INVESTIGADORES
URTREGER Alejandro Jorge
congresos y reuniones científicas
Título:
Utility of retinoid treatment in the reversion of the malignant phenotype of mammary tumors with alterations in the expression of protein kinase C (PKC) isoforms
Autor/es:
MARIA I. DIAZ BESSONE; DAMIAN E. BERARDI; STÉFANO M. CIRIGLIANO; PAOLA B. CAMPODÓNICO; ELISA D. BAL DE KIER JOFFÉ; LAURA B. TODARO; ALEJANDRO J. URTREGER
Lugar:
Chicago
Reunión:
Congreso; 103rd Annual Meeting of the American Associaton for Cancer Research; 2012
Institución organizadora:
American Associaton for Cancer Research (AACR)
Resumen:
Some of the most promising signaling pathways for breast cancer treatment include the PKC family, involved in proliferation and apoptosis, and the retinoid system mainly involved in differentiation.

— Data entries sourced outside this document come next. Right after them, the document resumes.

(* ===== verification/IngateHttp.v ===== *)
(** What the gateway does with a request, [src/cmd/ingate/main.go]: the two entries, local
    files, tunnels, proxied and redirected routes.  The answer says who serves the request;
    the bytes of it are in [IngateWriter].  Metrics and the log are left out. *)
From Stdlib Require Import ZArith Lia Ascii.
From S2P Require Import Prelude GoStrings GoPath AppNames Inet Zone Gateway Ingate IngateWriter.
Local Open Scope string_scope.
Local Open Scope Z_scope.
Local Open Scope go_scope.

Record request := {
  rq_Host : string; rq_Path : string; rq_Header : header; rq_RemoteAddr : string; rq_TLS : bool; rq_hijackable : bool }.

Inductive response :=
| Html (code : Z)                          (* a builtin page *)
| Text (code : Z)                          (* http.Error *)
| Acme                                     (* the handler of the certificate manager *)
| ModulePage (m : ConfigModule)
| File (root rel : string)                 (* http.ServeContent *)
| Redirect (location : string)
| Proxied (target : Url)
| Tunnel (target : Url)
| Aborted.                                 (* a panic: the connection is closed *)

(** [httpguts.HeaderValuesContainsToken], and opening below a root: whether the file is a
    directory, [None] if it cannot be opened. *)
Class HttpEnv := { has_token : list string -> string -> bool; open_below : string -> string -> option bool }.

Definition last_index (c : ascii) (s : string) : Z := match cut_last c s with Some (a, _) => slen a | None => - 1 end.
Definition stripHostPort (host : string) : string :=
  let i := last_index ":" host in
  if last_index "]" host <? i then String.substring 0 (Z.to_nat i) host else host.

(** [ipAddress] *)
Definition first_of (s : string) : string := match split_at "," s with a :: _ => a | [] => "" end.
Definition ipAddress `{Ip6Syntax} (r : request) : string :=
  let ip := default "" (SplitHostPort (rq_RemoteAddr r)) in
  let xff := hdr_get "X-Forwarded-For" (rq_Header r) in
  let xri := hdr_get "X-Real-Ip" (rq_Header r) in
  let ip := if bool_decide (xff <> "") then first_of xff else if bool_decide (xri <> "") then first_of xri else ip in
  match ParseIP ip with Some _ => ip | None => "127.0.0.0" end.

(** The [Director] of a proxy: what it sets beside the target. *)
Definition proxy_director (r : request) : header :=
  hdr_set "X-Forwarded-Proto" (if rq_TLS r then "https" else "http")
    (hdr_set "X-Real-Ip" (default (rq_RemoteAddr r) (SplitHostPort (rq_RemoteAddr r))) (rq_Header r)).

Definition trim_prefix (p s : string) : string := default s (cut_prefix p s).
(** The path a local route opens below its root; an error is a refusal. *)
Definition localfs_path (route : DomainEntryRoute) (urlPath : string) : result string :=
  let relPath := Clean (trim_prefix "/" (trim_prefix (er_Path route) urlPath)) in
  if is_rooted relPath || has_prefix relPath ".." then Err "forbidden" else Ok relPath.

Section handlers.
Context {UL : UrlLib} {HE : HttpEnv}.

Definition set_entry (name : string) (e : DomainEntry) (g : ingate) : ingate :=
  set_cfg (with_index (ig_cfg g) (cf_Domains (ig_cfg g)) (<[name := e]> (cf_indexDomains (ig_cfg g))) (cf_lastRevision (ig_cfg g))) g.
(** The next target of a route of the domain. *)
Definition pick_target (name : string) (e : DomainEntry) (route : DomainEntryRoute) (g : ingate) : ingate * option Url :=
  let '(e, u) := pickProxy e route in (set_entry name e g, u).

Definition localfsServe (g : ingate) (r : request) (urlPath : string) : option response :=
  match Config_Domain (ig_cfg g) (rq_Host r) with
  | None => None
  | Some domain =>
    match lookup domain urlPath with
    | None => None
    | Some route =>
      if bool_decide (er_Type route <> gatewayIngressTypeLocalfs) then None
      else Some
        match er_Urls route with
        | [] => Html 404
        | root :: _ =>
          match localfs_path route urlPath with
          | Err _ => Html 403
          | Ok relPath =>
            match open_below (u_Path root) relPath with
            | None => Html 404
            | Some true => Html 403
            | Some false => File (u_Path root) relPath
            end
          end
        end
    end
  end.

Definition upgradeRequestType (h : header) : string :=
  if has_token (default [] (h !! "Connection")) "Upgrade" then hdr_get "Upgrade" h else "".
Definition proxyTunnelServe (g : ingate) (r : request) (urlPath : string) : ingate * option response :=
  if bool_decide (upgradeRequestType (rq_Header r) = "") then (g, None)
  else match Config_Domain (ig_cfg g) (rq_Host r) with
  | None => (g, None)
  | Some domain =>
    match lookup domain urlPath with
    | None => (g, None)
    | Some route =>
      if bool_decide (er_Type route <> gatewayIngressTypeProxy) then (g, None)
      else match pick_target (rq_Host r) domain route g with
      | (g, None) => (g, Some (Text 502))
      | (g, Some u) => (g, Some (if rq_hijackable r then Tunnel u else Text 501))
      end
    end
  end.

(** The handler inside [rootHandler]. *)
Definition route_request (g : ingate) (r : request) (urlPath : string) : ingate * response :=
  match Config_Domain (ig_cfg g) (rq_Host r) with
  | None => (g, Html 403)
  | Some domain =>
    match lookup domain urlPath with
    | None => (g, Html 404)
    | Some route =>
      if bool_decide (er_Type route = GatewayIngressType_Instance) || bool_decide (er_Type route = GatewayIngressType_Upstream) ||
         bool_decide (er_Type route = gatewayIngressTypeProxy) then
        match pick_target (rq_Host r) domain route g with
        | (g, Some u) => (g, Proxied u)
        | (g, None) => (g, Text 502)
        end
      else if bool_decide (er_Type route = GatewayIngressType_Redirect) then
        match er_Urls route with
        | u :: _ => (g, Redirect (url_String u))
        | [] => (g, Aborted)
        end
      else (g, Html 404)
    end
  end.

Definition with_host (host : string) (r : request) : request :=
  {| rq_Host := host; rq_Path := rq_Path r; rq_Header := rq_Header r; rq_RemoteAddr := rq_RemoteAddr r; rq_TLS := rq_TLS r; rq_hijackable := rq_hijackable r |}.
Definition rootHandler (g : ingate) (r : request) : ingate * response :=
  let r := with_host (stripHostPort (rq_Host r)) r in
  let urlPath := Clean (rq_Path r) in
  match localfsServe g r urlPath with
  | Some res => (g, res)
  | None =>
    match proxyTunnelServe g r urlPath with
    | (g, Some res) => (g, res)
    | (g, None) => route_request g r urlPath
    end
  end.

(** The entry of plain HTTP. *)
Definition ServeHTTP (g : ingate) (r : request) : ingate * response :=
  let r := with_host (stripHostPort (rq_Host r)) r in
  match Config_Domain (ig_cfg g) (rq_Host r) with
  | None =>
    match Config_Module (ig_cfg g) (rq_Host r) with
    | Some m => (g, ModulePage m)
    | None => (g, Html 404)
    end
  | Some domain =>
    if (0 <? sv_HttpsPort (cf_Server (ig_cfg g))) && LetsencryptEnabled domain then (g, Acme) else rootHandler g r
  end.

(** The page of the module, for which the template gets these values. *)
Definition ServiceContext_Option (options : gmap string string) (name : string) : string := default "" (options !! name).
Definition module_DomainSale_params (m : ConfigModule) (r : request) : gmap string string :=
  <["domain_name" := rq_Host r]> (<["contact_email" := ServiceContext_Option (md_Options m) "contact_email"]> ∅).
End handlers.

In this work we have developed a murine model of mammary adenocarcinoma-derived cells (LM3) that overexpress a or d PKC isoforms in order to analyze whether elevated levels of these kinases alter cell sensitivity to retinoid treatment (ATRA). LM3 cells are poorly responsive to ATRA. The overexpression of PKCa induced alterations in LM3 in vitro behavior that could be associated with tumor progression. In this sense, PKCa increased proliferation and motility (wound coverage: 69.3±8.3% vs 41.2±5.1% in control cells) of the transfected LM3 cells. Interestingly, at the same time PKCa sensitized LM3 cells to ATRA treatment as evidenced by a significant reduction in both parameters. Upon othotopic inoculation into syngeneic mice LM3-PKCa cells formed tumors with higher growth rate and metastatic potential than LM3-vector cells. In vivo treatment with an ATRA pellet reduced both the local tumor growth and the number of spontaneous lung metastases (Md [Range]: 9 [0-27] vs 55 [20-75] for LM3-PKCa treated or not respectively). On the contrary PKCd overexpression did not affect LM3 cells behavior either in vitro or in vivo. LM3 cells response to ATRA was not modulated by PKCd either. However, through a RARE-luciferase gene reporter assay, we could determine that the overexpression of PKCd increased the activity of the retinoic acid receptors. Our results show that PKCa overexpression induced a more aggressive phenotype but also conferred ATRA sensitivity to mammary tumor cells. On the other side high PKCd levels increased the activity of retinoid receptors but did not modulate biological cell responses to retinoids. We believe that the use of retinoids may be beneficial in patients with aggressive breast tumors associated with high PKCa expression levels.